After locating the line with "End BM25Facts." in the data that follows, return it and every later line exactly, up to and including the line with "calculate_strains 0 45 90 7".

-- Data records follows --

Lemma score_loop_mono (self : BM25Ranker) (cA cB : gmap pystr nat) (norm : R)
    (Q : list pystr) :
  (0 < k1 self)%R → (0 <= b self < 1)%R → (0 <= norm)%R → idf_nonneg self →
  (∀ t, default 0%nat (cA !! t) ≤ default 0%nat (cB !! t)) →
  ∀ q accA accB, (accA <= accB)%R →
    ∃ sA sB, for_ q (score_body self cA norm Q) accA = Ok sA
             ∧ for_ q (score_body self cB norm Q) accB = Ok sB
             ∧ (sA <= sB)%R.
Proof.
  intros Hk Hb Hn Hidf Hle q.
  pose proof (saturation_pos self norm Hk Hb Hn) as HK.
  induction q as [|t q IH]; intros accA accB Hacc.
  - exists accA, accB. done.
  - cbn [for_]. destruct (idf self !! t) as [v|] eqn:Ht.
    + pose proof (pos_INR (default 0%nat (cA !! t))) as HA.
      pose proof (pos_INR (default 0%nat (cB !! t))) as HB.
      rewrite !(score_body_Some _ _ _ _ _ v) by (done || Lra.lra). res_step.
      apply IH. specialize (Hidf _ _ Ht). specialize (Hle t). apply le_INR in Hle.
      pose proof (fraction_mono (INR (default 0%nat (cA !! t))) (INR (default 0%nat (cB !! t)))
                    (k1 self + 1) (saturation self norm)
                    (conj HA Hle) ltac:(Lra.lra) HK) as Hf.
      cbv zeta.
      assert (v * (INR (default 0%nat (cA !! t)) * (k1 self + 1)
                   / (INR (default 0%nat (cA !! t)) + saturation self norm) + delta self)
              <= v * (INR (default 0%nat (cB !! t)) * (k1 self + 1)
                   / (INR (default 0%nat (cB !! t)) + saturation self norm) + delta self))%R.
      { apply Rmult_le_compat_l; Lra.lra. }
      destruct (bool_decide (t ∈ Q)); Lra.lra.
    + rewrite !score_body_None by done. res_step. by apply IH.
Qed.

Lemma normalized_length_ok self doc_len :
  (0 < avg_doc_len self)%R →
  truediv (INR doc_len) (avg_doc_len self) = Ok (INR doc_len / avg_doc_len self)%R
  ∧ (0 <= INR doc_len / avg_doc_len self)%R.
Proof.
  intros Havg. split; [apply truediv_ok; Lra.lra|].
  apply Rmult_le_pos; [apply pos_INR|]. left. by apply Rinv_0_lt_compat.
Qed.

End Scoring.
End BM25Facts.

Module ScoreClaims.
Import BM25 BM25Spec BM25Facts LevenshteinSpec LevenshteinFacts.
Section S.
Context {ud : UnicodeData} {nltk : Nltk}.
(** X4: three equal readings on a regular rosette give the isotropic state
    with no shear, whose circle is a point: both principal strains are
    the common reading. *)
Theorem uniform_readings theta_a theta_b theta_c e :
  det3 (coefficient_matrix theta_a theta_b theta_c) <> 0 ->
  calculate_strains theta_a theta_b theta_c e e e = Ok (e, e, 0) /\
  radius e e 0 = 0 /\ eps1 e e 0 = e /\ eps2 e e 0 = e.
Proof.
  intros D. split.
  - apply calculate_strains_char; [exact D | | | ]; apply strain_at_isotropic.
  - assert (Hr : radius e e 0 = 0) by (apply radius_zero_iff; auto).
    unfold eps1, eps2, center. rewrite Hr. repeat split; field.
Qed.

Lemma uniform_readings_witness :
  det3 (coefficient_matrix 0 45 90) <> 0 /\
  calculate_strains 0 45 90 7 7 7 = Ok (7, 7, 0).
Proof.
  split; [exact det3_0_45_90_regular|].
  exact (proj1 (uniform_readings 0 45 90 7 det3_0_45_90_regular)).
Defined.

(** X5: whole turns of a gauge do not matter: on a regular rosette,
    adding any multiples of 180 degrees to the three angles gives the
    same strain state. *)
Theorem calculate_strains_period
    theta_a theta_b theta_c eps_a eps_b eps_c (ka kb kc : Z) :
  det3 (coefficient_matrix theta_a theta_b theta_c) <> 0 ->
  exists s,
    calculate_strains theta_a theta_b theta_c eps_a eps_b eps_c = Ok s /\
    calculate_strains (theta_a + 180 * IZR ka) (theta_b + 180 * IZR kb)
      (theta_c + 180 * IZR kc) eps_a eps_b eps_c = Ok s.
Proof.
  intros D.
  destruct (solve_regular _ (eps_a, eps_b, eps_c) D) as (s & E & _).
  exists s. split; [exact E|].
  unfold calculate_strains.
  rewrite !coefficient_matrix_rows, !radians_plus_mult_180,
    !coefficient_row_period.
  rewrite <- coefficient_matrix_rows. exact E.
Qed.

Lemma calculate_strains_period_witness :
  det3 (coefficient_matrix 0 45 90) <> 0 /\
  exists s,
    calculate_strains 0 45 90 1000 500 (-200) = Ok s /\
    calculate_strains (0 + 180 * IZR 2) (45 + 180 * IZR (-1))
      (90 + 180 * IZR 0) 1000 500 (-200) = Ok s.
Proof.
  split; [exact det3_0_45_90_regular|].
  exact (calculate_strains_period 0 45 90 1000 500 (-200) 2 (-1) 0
           det3_0_45_90_regular).
Defined.

(** X6: the order of the three gauges does not matter: on a regular
    rosette the six orders of the (angle, reading) pairs give the same
    strain state. *)
Theorem calculate_strains_any_order
    theta_a theta_b theta_c eps_a eps_b eps_c :
  det3 (coefficient_matrix theta_a theta_b theta_c) <> 0 ->
  exists s,
    calculate_strains theta_a theta_b theta_c eps_a eps_b eps_c = Ok s /\
    calculate_strains theta_a theta_c theta_b eps_a eps_c eps_b = Ok s /\
    calculate_strains theta_b theta_a theta_c eps_b eps_a eps_c = Ok s /\
    calculate_strains theta_b theta_c theta_a eps_b eps_c eps_a = Ok s /\
    calculate_strains theta_c theta_a theta_b eps_c eps_a eps_b = Ok s /\
    calculate_strains theta_c theta_b theta_a eps_c eps_b eps_a = Ok s.
Proof.
  intros D.
  destruct (solve_regular _ (eps_a, eps_b, eps_c) D) as (s & E & _).
  fold (calculate_strains theta_a theta_b theta_c eps_a eps_b eps_c) in E.
  exists s. split; [exact E|].
  apply calculate_strains_readings in E. destruct E as (_ & Ha & Hb & Hc).
  rewrite coefficient_matrix_rows in D.
  repeat split; apply calculate_strains_char; try assumption;
    rewrite coefficient_matrix_rows.
  - rewrite det3_swap12. lra.
  - rewrite det3_swap01. lra.
  - rewrite det3_swap12, det3_swap01. lra.
  - rewrite det3_swap01, det3_swap12. lra.
  - rewrite det3_swap02. lra.
Qed.

Lemma calculate_strains_any_order_witness :
  det3 (coefficient_matrix 0 45 90) <> 0 /\
  exists s,
    calculate_strains 0 45 90 1000 500 (-200) = Ok s /\
    calculate_strains 45 0 90 500 1000 (-200) = Ok s.
Proof.
  split; [exact det3_0_45_90_regular|].
  destruct (calculate_strains_any_order 0 45 90 1000 500 (-200)
              det3_0_45_90_regular) as (s & E & _ & E' & _).
  exists s. split; assumption.
Defined.

End CalculateStrainsMore.

(** * Principal strains and directions *)

Section PrincipalStrains.

(** The strain-transformation formula in double-angle form. *)
Lemma strain_at_double_angle eps_x eps_y gamma_xy theta :
  strain_at (eps_x, eps_y, gamma_xy) theta =
  center eps_x eps_y + (eps_x - eps_y) / 2 * cos (2 * theta)
  + gamma_xy / 2 * sin (2 * theta).
Proof.
  unfold strain_at, center. rewrite cos_2a, sin_2a.
  pose proof (sin2_cos2 theta) as H. unfold Rsqr in H.
  replace ((eps_x + eps_y) / 2)
    with ((eps_x + eps_y) / 2 * (sin theta * sin theta + cos theta * cos theta))
    by (rewrite H; ring).
  field.
Qed.


(** In polar form: the formula is the centre plus the radius times the
    cosine of the angle to the principal direction, doubled. *)
Lemma strain_at_polar eps_x eps_y gamma_xy theta :
  strain_at (eps_x, eps_y, gamma_xy) theta =
  center eps_x eps_y
  + radius eps_x eps_y gamma_xy
    * cos (2 * theta - np.arctan2 gamma_xy (eps_x - eps_y)).
Proof.
  rewrite strain_at_double_angle, cos_minus.
  pose proof (arctan2_polar gamma_xy (eps_x - eps_y)) as [Hx Hy].
  rewrite diameter_hypot in Hx, Hy.
  set (phi := np.arctan2 gamma_xy (eps_x - eps_y)) in *.
  set (r := radius eps_x eps_y gamma_xy) in *.
  rewrite Hy at 1. rewrite Hx at 1. field.
Qed.

Lemma radians_degrees x : np.radians (np.degrees x) = x.
Proof.
  unfold np.radians, np.degrees. field. pose proof PI_RGT_0. lra.
Qed.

-- Data records concluded --

Answer section:
End BM25Facts.

Module ScoreClaims.
Import BM25 BM25Spec BM25Facts LevenshteinSpec LevenshteinFacts.
Section S.
Context {ud : UnicodeData} {nltk : Nltk}.
(** X4: three equal readings on a regular rosette give the isotropic state
    with no shear, whose circle is a point: both principal strains are
    the common reading. *)
Theorem uniform_readings theta_a theta_b theta_c e :
  det3 (coefficient_matrix theta_a theta_b theta_c) <> 0 ->
  calculate_strains theta_a theta_b theta_c e e e = Ok (e, e, 0) /\
  radius e e 0 = 0 /\ eps1 e e 0 = e /\ eps2 e e 0 = e.
Proof.
  intros D. split.
  - apply calculate_strains_char; [exact D | | | ]; apply strain_at_isotropic.
  - assert (Hr : radius e e 0 = 0) by (apply radius_zero_iff; auto).
    unfold eps1, eps2, center. rewrite Hr. repeat split; field.
Qed.

Lemma uniform_readings_witness :
  det3 (coefficient_matrix 0 45 90) <> 0 /\
  calculate_strains 0 45 90 7 7 7 = Ok (7, 7, 0).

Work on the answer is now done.